Un altro elemento di questa cornice più ampia è il nuovo o rinnovato attivismo di alcuni piccoli sindacati.

Sì, la crescita di sindacati più piccoli deve essere inserita in questo contesto. Ad esempio, il sindacato dei medici, il Margburger Bund, se mi avessi chiesto 20 anni fa: «è un sindacato?», ti avrei risposto: «no, è un’associazione di destra». Alla fine sono cresciuti e hanno cominciato ad agire in un conflitto in cui i sindacati non riuscivano più a intervenire. Questo è vero anche per il sindacato dei macchinisti, dei piloti, ed è vero anche per il sindacato anarchico (FAU). Anche loro sono esistiti per molti anni, ma erano molto piccoli, improvvisamente i loro iscritti stanno crescendo in alcuni luoghi di lavoro. Questi sono segnali di un grande cambiamento. Il problema politico è che i sindacati più grandi non sono disposti ad affrontare queste contraddizioni attraverso una discussione politica, chiedendosi: qual è il nostro problema? Com’è cambiata la situazione? Cosa dobbiamo fare di diverso? Qualche mese fa c’è stato un incontro tra IG Metal, il sindacato dei chimici, il BAU, l’EVG, all’interno della DGB, ad esclusione dei Ver.di, che sono parte della DGB ma contrari alla legge. L’incontro doveva decidere quale sindacato è «padrone» di quale settore. Questo mostra che questi sindacati non sono in grado di comprendere il problema che hanno di fronte, ovvero il fatto che i lavoratori e le lavoratrici non li vedono più come le loro organizzazioni.
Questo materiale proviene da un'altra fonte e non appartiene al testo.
Lemma own_up st st' lv q T kids kids' Un Ut p R S :
  own st lv (LT q T kids) Un Ut -> p ∈ elems T -> focus q T kids p R S ->
  (forall x, x <> p -> kids' x = kids x) -> own st' p (kids' p) (lv :: R ++ Un) (S ++ Ut) ->
  (forall x, x ∈ lv :: R ++ Un -> nodes st' !! x = nodes st !! x) ->
  (forall y, y ∈ S ++ Ut -> trees st' !! y = trees st !! y) ->
  tview <$> nodes st' !! p = tview <$> nodes st !! p ->
  own st' lv (LT q T kids') Un Ut.
Proof.
  intros ((Nlv & _ & (n & En & Ec & Hna) & _) & Hw) Hp Hf Ek ((_ & H0 & (np & Enp & Ecp & Hnap) & Hn & Ht & Hpn & Hpt) & Hwp) An At Ap.
  assert (Pn : lv :: lnodes (LT q T kids') ++ Un ≡ₚ p :: lnodes (kids' p) ++ lv :: R ++ Un).
  { rewrite (fc_nodes _ _ _ _ _ _ Hf kids' Ek). solve_Permutation. }
  assert (Pt : ltrees (LT q T kids') ++ Ut ≡ₚ ltrees (kids' p) ++ S ++ Ut).
  { rewrite (fc_trees _ _ _ _ _ _ Hf kids' Ek). solve_Permutation. }
  split; [split; [done|split; [done|split; [exists n; by rewrite An by (by left)|split_and!]]]|].
  - by rewrite Pn.
  - by rewrite Pt.
  - eapply pool_subset; [|exact Hpn]. intros x. by rewrite Pn.
  - eapply pool_subset; [|exact Hpt]. intros x. by rewrite Pt.
  - destruct Hw as ((ts & Ets & Esp & Eb & Elp & Hlw) & Hne & Hq & Hk). split; [|split; [done|split; [done|]]].
    + exists ts. rewrite At by (apply elem_of_app; left; by eapply fc_root). split_and!; [done|done|done|done|].
      eapply lv_wf_same; [|done|exact Hlw]. intros x Hx. destruct (decide (x = p)) as [->|Hxp]; [done|].
      rewrite An; [done|]. right. apply elem_of_app. left. by eapply fc_in.
    + intros x Hx. destruct (Hk x Hx) as [(m & Em & Etp & Hma & Ecm) Hkid].
      destruct (decide (x = p)) as [->|Hxp].
      * split; [|done]. exists np. split_and!; [done| |done|done].
        rewrite Enp, Em in Ap. rewrite <- Etp. change (Some (tview np) = Some (tview m)) in Ap.
        exact (f_equal tree_parent (Some_inj _ _ Ap)).
      * rewrite Ek by done. split.
        { exists m. rewrite An; [done|]. right. apply elem_of_app. left. by eapply fc_in. }
        eapply lwf_frame; [| |done|exact Hkid].
        { intros y Hy. apply An. right. apply elem_of_app. left. by eapply fc_kid. }
        { intros y Hy. apply At. apply elem_of_app. left. by eapply fc_kidt. }
Qed.
End own.
(* ===== verification/Lvset.v ===== *)
(** Reading and setting subscripted variables: op_srchindx, op_getindx and
    op_putindx find and make the node of a path of subscripts, and leave every
    value as it is. *)

From stdpp Require Import base list numbers option tactics gmap sorting.
From Stdlib Require Import ZArith Lia.
From S2P Require Import Prelude Mval Numstr Lvnode Avltree Avlops Lvtree Lvmap Lvframe Lvslot Lvar Lvown.

Open Scope Z_scope.

(** The subscript [k] as the lookups take it. *)
Definition key_of (is_canonical : bool) (key : mval) (k : lkey) : Prop :=
  TREE_KEY_SUBSCR_IS_CANONICAL (mvtype key) = is_canonical /\ mval_key_ok key /\ mval_key key = k.

(** What a lookup keeps of the store. *)
Definition looked (ln lt : list Z) (st st' : lvstate) : Prop :=
  kept (nodes st) (nodes st') /\ same_off ln (nodes st) (nodes st') /\
  (forall y, y ∉ lt -> trees st' !! y = trees st !! y) /\
  node_pool st' = node_pool st /\ tree_pool st' = tree_pool st /\ active_lv st' = active_lv st.

#[global] Instance looked_refl ln lt : Reflexive (looked ln lt).
Proof. intros st. by repeat split. Qed.

Lemma looked_trans ln lt ln' lt' st1 st2 st3 :
  looked ln lt st1 st2 -> looked ln' lt' st2 st3 -> (forall x, x ∈ ln -> x ∈ ln') -> (forall y, y ∈ lt -> y ∈ lt') ->
  looked ln' lt' st1 st3.
Proof.
  intros (K1 & S1 & T1 & N1 & P1 & A1) (K2 & S2 & T2 & N2 & P2 & A2) Hn Ht. split; [by etrans|].
  split; [|split; [|split_and!; congruence]].
  - intros x Hx. rewrite S2, S1; auto.
  - intros y Hy. rewrite T2, T1; auto.
Qed.

Lemma looked_weaken ln lt ln' lt' st1 st2 :
  looked ln lt st1 st2 -> (forall x, x ∈ ln -> x ∈ ln') -> (forall y, y ∈ lt -> y ∈ lt') -> looked ln' lt' st1 st2.
Proof. intros H Hn Ht. by eapply (looked_trans ln lt); [exact H|reflexivity| |]. Qed.

Lemma kept_data h h' p : kept h h' -> (data ∘ rest) <$> h' !! p = (data ∘ rest) <$> h !! p.
Proof.
  intros (_ & _ & E). assert (Ep : datm h' !! p = datm h !! p) by (by rewrite E). unfold datm, restm in Ep.
  rewrite <- !map_fmap_compose, !lookup_fmap in Ep. exact Ep.
Qed.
Com’è stata organizzata l’opposizione a questa legge?

Una parte dei sindacati di base e una parte dei movimenti hanno cominciato una collaborazione. Ѐ buffo perché noi non abbiamo mai stretto simili alleanze. Gruppi con diverse prospettive, come la GDL, il sindacato dei macchinisti, parte del Ver.di, la FAU, qualche gruppo di sinistra si sono uniti. Qualcosa sta accadendo su molti livelli ed è questo nuovo tipo di alleanza che può essere interessante per il futuro.

Da quello che dici è chiaro che il diritto di sciopero ha due facce, una faccia è «amministrativa», può essere parte di una legge che regola lo sciopero e ne limita l’efficacia, l’altra faccia ha a che fare con il potere necessario per scioperare e indica un problema politico più ampio che non è riconducibile a un conflitto intra-sindacale.

Sì, e qui per me lo sciopero sociale entra nella discussione. Ѐ interessante per me collegare queste questioni. Perché, da un lato, se vieni da vecchi sindacati, ora devi collegare le tue istanze con i problemi del sociale. Ad esempio al Kita, la rete di asili pubblici di Francoforte, i lavoratori hanno cercato di coinvolgere i genitori, i clienti in modo tale da diventare più forti. Ma questo non è solo un problema tecnico, cioè che riguarda come siamo tecnicamente in grado di scioperare. Il problema è anche come possiamo mobilitare attorno al problema sollevato dallo sciopero come pratica. Per fare ciò dobbiamo porci molte domande: come ci organizziamo? Come colleghiamo questioni nei luoghi di lavoro con questioni nel sociale?